Concerns over Effectiveness and Resistance

Emergence of Resistance
With extensive use of enrofloxacin, resistance has emerged among bacterial pathogens. Studies report increasing resistance to enrofloxacin in E. coli, Salmonella spp. and Staphylococcus spp. isolated from food animals. This resistance is usually associated with mutations in bacterial topoisomerase genes. Prudent use of enrofloxacin through judicious prescription is necessary to help slow the spread of resistance.

Reduced Activity against Mycoplasma spp.
There are concerns about reduced effectiveness of enrofloxacin against Mycoplasma infections in animals. Minimum Inhibitory Concentration (MIC) studies show enrofloxacin has low activity against pathogenic mycoplasmas including M. hyopneumoniae and M. synoviae. Therefore, enrofloxacin may not be the ideal choice for treating confirmed mycoplasmal infections in livestock.
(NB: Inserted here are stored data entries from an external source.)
(** * padded-blocks: blank lines at the edges of blocks

    A shallow embedding of [lib/rules/padded-blocks.js] and the properties
    of its padding analysis.  The rule is a closure over a rule context; here
    the context is an explicit argument of every function of the rule.

    Line numbers, columns and range offsets are JavaScript numbers holding
    integers; they are modelled in [Z], so that [blockEnd - 2] may go below
    zero as it does in the source. *)

From stdpp Require Import base option list strings.
From Stdlib Require Import ZArith Lia.

Local Open Scope string_scope.
Local Open Scope list_scope.
Local Open Scope Z_scope.

(** ** ESTree data: positions, tokens, nodes *)

Record Position := { line : Z; column : Z }.

Record SourceLocation := { start : Position; end_ : Position }.

(** A token or a comment.  Comments have type ["Line"] or ["Block"]. *)
Record Token := {
  tok_type : string;
  tok_loc : SourceLocation;
  tok_range : Z * Z
}.

(** An AST node.  [node_body] is the [body] of a BlockStatement and
    [node_cases] the [cases] of a SwitchStatement; a property the node does
    not have is the empty list. *)
#[local] Set Warnings "-register-all".
Inductive ASTNode := {
  node_type : string;
  node_loc : SourceLocation;
  node_range : Z * Z;
  node_body : list ASTNode;
  node_cases : list ASTNode
}.

(** Nodes and tokens are both passed to the token store, which only reads
    their [range]. *)
Class Ranged (A : Type) := range : A → Z * Z.
#[global] Instance token_ranged : Ranged Token := tok_range.
#[global] Instance node_ranged : Ranged ASTNode := node_range.

(** ** Completions

    A JavaScript evaluation either returns a value or throws.  [OutOfFuel]
    is the model's own third outcome: the bound given to a loop was used up
    before the loop ended. *)

Inductive Completion (A : Type) :=
  | Normal (a : A)
  | TypeError
  | OutOfFuel.
Arguments Normal {A} a.
Arguments TypeError {A}.
Arguments OutOfFuel {A}.

#[global] Instance completion_ret : MRet Completion := λ A a, Normal a.
#[global] Instance completion_bind : MBind Completion := λ A B f c,
  match c with
  | Normal a => f a
  | TypeError => TypeError
  | OutOfFuel => OutOfFuel
  end.

(** Reading a property of a value that may be [undefined]. *)
Definition deref {A} (v : option A) : Completion A :=
  match v with
  | Some a => Normal a
  | None => TypeError
  end.

(** ** The token store of SourceCode *)

Module TokenStore.

(** Modelled from the spec: the token store behind [sourceCode] (its file
    is not part of [lib/rules]).  A store holds an ordered sequence of
    tokens; [starts] and [ends] map a range offset to the index of the
    token that starts, respectively ends, there.  A lookup that finds
    nothing, or an index outside the sequence, gives [undefined]. *)
Definition starts (tokens : list Token) (offset : Z) : option nat :=
  fst <$> list_find (λ t, (tok_range t).1 = offset) tokens.

Definition ends (tokens : list Token) (offset : Z) : option nat :=
  fst <$> list_find (λ t, (tok_range t).2 = offset) tokens.

Definition getTokenBefore `{Ranged A} (tokens : list Token) (node : A)
  : option Token :=
  i ← starts tokens (range node).1;
  match i with
  | O => None
  | S j => tokens !! j
  end.

Definition getTokenAfter `{Ranged A} (tokens : list Token) (node : A)
  : option Token :=
  i ← ends tokens (range node).2;
  tokens !! S i.

Definition getFirstToken `{Ranged A} (tokens : list Token) (node : A)
  : option Token :=
  i ← starts tokens (range node).1;
  tokens !! i.

(** A node is taken to end where one of its tokens ends.  For a node that
    does not, this lookup gives [undefined]; the properties below that say
    which token is found are stated for a node that does. *)
Definition getLastToken `{Ranged A} (tokens : list Token) (node : A)
  : option Token :=
  i ← ends tokens (range node).2;
  tokens !! i.

End TokenStore.

(** Checks if the given parameter is a comment node. *)
Definition isComment (node : Token) : bool :=
  bool_decide (tok_type node = "Line") || bool_decide (tok_type node = "Block").

(** Modelled from the spec: the SourceCode object (its file is not part of
    [lib/rules]).  It holds the single ordered sequence of tokens and
    comments.  The [...Token...] methods work on the code tokens alone, the
    [...TokenOrComment...] methods on the whole sequence. *)
Record SourceCode := { tokensAndComments : list Token }.

Definition ast_tokens (sourceCode : SourceCode) : list Token :=
  filter (λ t, isComment t = false) (tokensAndComments sourceCode).

Definition getTokenBefore `{Ranged A} (sourceCode : SourceCode) (node : A) :=
  TokenStore.getTokenBefore (ast_tokens sourceCode) node.

Definition getFirstToken `{Ranged A} (sourceCode : SourceCode) (node : A) :=
  TokenStore.getFirstToken (ast_tokens sourceCode) node.

Definition getLastToken `{Ranged A} (sourceCode : SourceCode) (node : A) :=
  TokenStore.getLastToken (ast_tokens sourceCode) node.

Definition getTokenOrCommentBefore `{Ranged A} (sourceCode : SourceCode)
    (node : A) :=
  TokenStore.getTokenBefore (tokensAndComments sourceCode) node.

Definition getTokenOrCommentAfter `{Ranged A} (sourceCode : SourceCode)
    (node : A) :=
  TokenStore.getTokenAfter (tokensAndComments sourceCode) node.

(** ** The rule context and its reports *)

(** One call of [context.report]: with a node and a message only
    ([report_loc] is [None]), or with a descriptor that carries a [loc]. *)
Record Report := {
  report_node : ASTNode;
  report_loc : option Position;
  report_message : string
}.

Record RuleContext := {
  options : list string;
  getSourceCode : SourceCode
}.

(** Modelled from the spec: the diagnostic sink (outside [lib/rules])
    locates a report that carries no [loc] at the start of its node. *)
Definition reportLocation (r : Report) : Position :=
  match report_loc r with
  | Some l => l
  | None => start (node_loc (report_node r))
  end.

(** ** The rule *)

Section Rule.

Variable context : RuleContext.

Definition requirePadding : bool :=
  negb (bool_decide (options context !! O = Some "never")).

Definition ALWAYS_MESSAGE : string := "Block must be padded by blank lines.".
Definition NEVER_MESSAGE : string :=
  "Block must not be padded by blank lines.".

Definition sourceCode : SourceCode := getSourceCode context.

(** Gets the open brace token from a given node.  [node.cases[0]] of an
    empty [cases] is [undefined], whose [range] the token store cannot
    read. *)
Definition getOpenBrace (node : ASTNode) : Completion (option Token) :=
  if bool_decide (node_type node = "SwitchStatement") then
    case0 ← deref (node_cases node !! O);
    Normal (getTokenBefore sourceCode case0)
  else
    Normal (getFirstToken sourceCode node).

(** The [do ... while] of [isBlockTopPadded]: one round per unit of
    [fuel]. *)
Fixpoint skipLeadingComments (fuel : nat) (blockStart : Z) (first : Token)
  : Completion Token :=
  match fuel with
  | O => OutOfFuel
  | S fuel' =>
      first' ← deref (getTokenOrCommentAfter sourceCode first);
      if isComment first'
         && bool_decide (line (start (tok_loc first')) = blockStart)
      then skipLeadingComments fuel' blockStart first'
      else Normal first'
  end.

(** Checks if the given non empty block node has a blank line before its
    first child node. *)
Definition isBlockTopPadded (fuel : nat) (node : ASTNode)
  : Completion bool :=
  openBrace ← getOpenBrace node ≫= deref;
  let blockStart := line (start (tok_loc openBrace)) in
  let expectedFirstLine := blockStart + 2 in
  first ← skipLeadingComments fuel blockStart openBrace;
  let firstLine := line (start (tok_loc first)) in
  Normal (bool_decide (expectedFirstLine ≤ firstLine)).

(** The [do ... while] of [isBlockBottomPadded]. *)
Fixpoint skipTrailingComments (fuel : nat) (blockEnd : Z) (last : Token)
  : Completion Token :=
  match fuel with
  | O => OutOfFuel
  | S fuel' =>
      last' ← deref (getTokenOrCommentBefore sourceCode last);
      if isComment last'
         && bool_decide (line (end_ (tok_loc last')) = blockEnd)
      then skipTrailingComments fuel' blockEnd last'
      else Normal last'
  end.

(** Checks if the given non empty block node has a blank line after its
    last child node. *)
Definition isBlockBottomPadded (fuel : nat) (node : ASTNode)
  : Completion bool :=
  closeBrace ← deref (getLastToken sourceCode node);
  let blockEnd := line (end_ (tok_loc closeBrace)) in
  let expectedLastLine := blockEnd - 2 in
  last ← skipTrailingComments fuel blockEnd closeBrace;
  let lastLine := line (end_ (tok_loc last)) in
  Normal (bool_decide (lastLine ≤ expectedLastLine)).

(** [context.report(node, message)]. *)
Definition reportNode (node : ASTNode) (message : string) : Report :=
  {| report_node := node; report_loc := None; report_message := message |}.

(** [context.report({node, loc: {line: node.loc.end.line,
    column: node.loc.end.column - 1}, message})]. *)
Definition reportCloseBrace (node : ASTNode) (message : string) : Report :=
  {| report_node := node;
     report_loc := Some {| line := line (end_ (node_loc node));
                           column := column (end_ (node_loc node)) - 1 |};
     report_message := message |}.

(** Checks the given BlockStatement node to be padded if the block is not
    empty.  [reports] is what [context.report] has received so far; the
    result is what it has received afterwards. *)
Definition checkPadding (fuel : nat) (node : ASTNode) (reports : list Report)
  : Completion (list Report) :=
  blockHasTopPadding ← isBlockTopPadded fuel node;
  blockHasBottomPadding ← isBlockBottomPadded fuel node;
  if requirePadding then
    let reports :=
      if negb blockHasTopPadding
      then reports ++ [reportNode node ALWAYS_MESSAGE] else reports in
    let reports :=
      if negb blockHasBottomPadding
      then reports ++ [reportCloseBrace node ALWAYS_MESSAGE] else reports in
    Normal reports
  else
    let reports :=
      if blockHasTopPadding
      then reports ++ [reportNode node NEVER_MESSAGE] else reports in
    let reports :=
      if blockHasBottomPadding
      then reports ++ [reportCloseBrace node NEVER_MESSAGE] else reports in
    Normal reports.

(** The listeners the rule returns. *)
Definition SwitchStatement (fuel : nat) (node : ASTNode)
    (reports : list Report) : Completion (list Report) :=
  if bool_decide (length (node_cases node) = O) then Normal reports
  else checkPadding fuel node reports.

Definition BlockStatement (fuel : nat) (node : ASTNode)
    (reports : list Report) : Completion (list Report) :=
  if bool_decide (length (node_body node) = O) then Normal reports
  else checkPadding fuel node reports.

(** Modelled from the spec: the traversal engine (outside [lib/rules])
    calls, for each node, the listener registered under the node's type,
    and nothing for a type that has none. *)
Definition visit (fuel : nat) (node : ASTNode) (reports : list Report)
  : Completion (list Report) :=
  if bool_decide (node_type node = "SwitchStatement")
  then SwitchStatement fuel node reports
  else if bool_decide (node_type node = "BlockStatement")
  then BlockStatement fuel node reports
  else Normal reports.

End Rule.

(** ** Well-formed input

    What the parser guarantees about the token sequence and about a node
    with a non-empty body.  Both are boolean, so that they can be computed
    on a concrete program. *)

(** The tokens are non-empty, lie in source order and do not overlap. *)
Fixpoint orderedFrom (offset : Z) (tokens : list Token) : bool :=
  match tokens with
  | [] => true
  | t :: tokens' =>
      (offset <=? (tok_range t).1) && ((tok_range t).1 <? (tok_range t).2)
      && orderedFrom (tok_range t).2 tokens'
  end.

Definition wellOrdered (sourceCode : SourceCode) : bool :=
  orderedFrom 0 (tokensAndComments sourceCode).

#[global] Instance Position_eq_dec : EqDecision Position.
Proof. solve_decision. Defined.

(** The first statement of a block, the first case of a switch. *)
Definition firstChild (node : ASTNode) : option ASTNode :=
  if bool_decide (node_type node = "SwitchStatement")
  then node_cases node !! O
  else node_body node !! O.

Definition codeTokenAt (sourceCode : SourceCode) (offset : Z) : bool :=
  existsb (λ t, negb (isComment t) && ((tok_range t).1 =? offset))
          (tokensAndComments sourceCode).

Definition codeTokenBefore (sourceCode : SourceCode) (offset : Z) : bool :=
  existsb (λ t, negb (isComment t) && ((tok_range t).2 <=? offset))
          (tokensAndComments sourceCode).

(** Some code token ends where the node ends, at the same line and column;
    no other token ends there. *)
Definition closedByToken (sourceCode : SourceCode) (node : ASTNode) : bool :=
  existsb (λ t, negb (isComment t) && ((tok_range t).2 =? (node_range node).2))
          (tokensAndComments sourceCode)
  && forallb (λ t, negb ((tok_range t).2 =? (node_range node).2)
                   || bool_decide (end_ (tok_loc t) = end_ (node_loc node)))
             (tokensAndComments sourceCode).

(** A node with a non-empty body, as the parser places it on the tokens:
    the first child begins with a code token, after the node's opening
    delimiter and before the node's end; a block begins with a code token
    (its brace), the first case of a switch has a code token before it; the
    node ends with a code token. *)
Definition wellPlaced (sourceCode : SourceCode) (node : ASTNode) : bool :=
  match firstChild node with
  | None => false
  | Some child =>
      codeTokenAt sourceCode (node_range child).1
      && ((node_range child).1 <? (node_range node).2)
      && closedByToken sourceCode node
      && (if bool_decide (node_type node = "SwitchStatement")
          then codeTokenBefore sourceCode (node_range child).1
          else codeTokenAt sourceCode (node_range node).1
               && ((node_range node).1 <? (node_range child).1))
  end.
Strategies to Prolong Effectiveness
To extend the useful therapeutic life of enrofloxacin, veterinarians should emphasize responsible usage practices. They include using enrofloxacin only when culture and sensitivity testing indicates susceptibility, employing it as a second-line drug when possible and discontinuing treatment after clinical cure. Good hygiene and infection control on farms also helps contain the spread of resistance. Surveillance of resistance patterns aids timely changes to treatment guidelines. With judicious use based on evidence, enrofloxacin can continue providing benefits for animal health.